"Estou decidido a ficar por aqui o máximo de tempo que puder. Estou de olho em tudo. Vou ao médico ao menor sinal de qualquer coisa", diz ele
Há uma cena notável no início de Eric Clapton: Life in 12 Bars, documentário sobre a carreira do guitarrista, que resume a ascensão meteórica dele como prodígio do blues britânico e superastro mundial: Bob Dylan está no quarto de um hotel de Londres em 1965 vendo o John Mayall’s Bluesbreakers na TV e rasgando elogios ao guitarrista da banda – Clapton, na época mal saído da adolescência. “Ainda não consigo acreditar que é verdade”, afirma Clapton. “Pensei: ‘Ah, deve ter sido feito no Photoshop’.” O doc também tem cenas extraordinárias de Clapton com o Cream, entrevistas reveladoras com as mulheres da vida dele e sequências dolorosamente francas sobre as batalhas contra heroína e álcool e a morte acidental do filho dele, Conor, em 1991 – que inspirou a balada vencedora do Grammy “Tears in Heaven”. Só que Clapton, aos 72 anos, também está olhando para a frente, trabalhando em seu próximo álbum de estúdio.
Assistindo ao filme, como se sente de revisar a vida?
Não foi tão ruim quando vi pela segunda vez. Estava muito inseguro em relação a uma cena que mostra algo que aconteceu durante meu pior período: fiz comentários no palco sobre estrangeiros [em um show em Birmingham, na Inglaterra, em 1976]. Sendo o bêbado que era, desatei a falar.

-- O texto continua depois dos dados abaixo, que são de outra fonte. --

(** [collectPlanPages] of [plan_cmd.go], one view for each page it fetches; the
    outer [None]: more pages than views, or a read that does not return. *)
Definition plan_query (projectID afterID : string) : OperatorSnapshotQuery :=
  mkSnapshotQuery projectID "" "" MaxPageLimit afterID 0 no_task_cursor 0 0.
Fixpoint plan_pages (views : list View) (projectID afterID : string) : option (result CommandError (list Plan)) :=
  match views with
  | [] => None
  | v :: views' =>
      match HandleObserveSnapshot v (plan_query projectID afterID) with
      | None => None
      | Some (Err e) => Some (Err (CommandRemote e))
      | Some (Ok sn) =>
          let page := sn_plans sn in
          if negb (wp_has_more page) || is_empty (wp_next page) then Some (Ok (items (wp_items page)))
          else (λ rest, try later := rest in Ok (items (wp_items page) ++ later)) <$> plan_pages views' projectID (wp_next page)
      end
  end.
Definition shown (all : bool) (p : Plan) : bool := all || bool_decide (pn_status p = "active") || bool_decide (pn_status p = "paused").
(** [sort.SliceStable] by [UpdatedAt], the latest first. *)
Fixpoint insert_plan (p : Plan) (l : list Plan) : list Plan :=
  match l with
  | [] => [p]
  | p' :: l' => if (pn_updated p' <? pn_updated p)%Z then p :: l else p' :: insert_plan p l'
  end.
Definition by_updated (l : list Plan) : list Plan := foldl (λ acc p, insert_plan p acc) [] l.
Definition collectPlanPages (views : list View) (projectID : string) (all : bool) : option (result CommandError (list Plan)) :=
  (λ r, try items := r in Ok (by_updated (filter (λ p, shown all p = true) items))) <$> plan_pages views projectID "".
End Handlers.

Você pediu que a diretora, Lili Fini Zanuck, tirasse isso?
Simplesmente tenho de enfrentar o cara que me tornava quando estava movido a drogas e álcool. De certa forma, acho incompreensível ter ficado tão maluco. E não havia ninguém para me desafiar, porque talvez eu tivesse me tornado bastante intimidador. Teve gente que disse que não conseguia me enfrentar porque eu revidava com o dobro da força.
Tudo começa com seu tributo em vídeo a B.B. King depois que ele morreu em 2015, e isso também define o tom: muitos dos rostos e das vozes no filme – Duane Allman, Jack Bruce, do Cream, George Harrison – já se foram.
Nem quero pensar nisso. Estou decidido a ficar por aqui o máximo de tempo que puder. Estou de olho em tudo. Vou ao médico ao menor sinal de qualquer coisa.
Como está sua saúde? Na contracapa de seu último álbum, I Still Do, há uma foto sua tocando guitarra e usando uma luva sem dedos.
Tive eczema da cabeça aos pés. A palma da minha mão estava descascando e eu tinha acabado de começar a fazer este disco com o [produtor] Glyn Johns. Foi uma catástrofe. Tive de usar luvas com band-aids enrolados nas mãos.
Já pensou na possibilidade de, por causa de idade ou doença, não poder tocar guitarra novamente?
Eu aceitaria, porque tocar é difícil de qualquer forma. Tenho de começar pelo primeiro degrau da escada toda vez que toco, só para afinar. Depois, preciso passar por todo aquele processo de ficar com calos [nos dedos] de novo e coordenar.
Há uma ótima citação de B.B. no filme em que ele descreve a maneira como você toca: “É tipo encaixar peças em um quebra-cabeça”.
É como eu vejo. Crio uma porção de tempo para um início e um fim. Precisa ter sentido, formar uma imagem. Se deixarem, quando estou no estúdio repito várias vezes até achar que ficou o mais refinado possível. “Layla” foi assim, como montar um quebra-cabeça.
O quebra-cabeça fica pronto?
Nunca. Eu me lembro de uma noite na Filadélfia com o Cream. Foi perto do fim da nossa turnê [em 1968]. Sabíamos que estava tudo acabado. Só estávamos nos divertindo tocando e lembro que pensei: “Nunca será tão bom quanto agora”. Fico satisfeito? Por uma noite, sim.
Ed Sheeran falou que você foi o motivo para ele começar a tocar guitarra. O que diz a artistas mais novos como ele sobre enfrentar os perigos do sucesso?
Acho que não dá para dizer nada, sinceramente [risos]. Ed pediu meu conselho, e o que falei foi: “Vai devagar. Não faça tudo de uma vez só”. Só que ele parece comprometido em ir o mais longe que puder. Quer conquistar o mundo, mas para onde você vai depois disso? Nem sempre dá para ser para cima – para ninguém.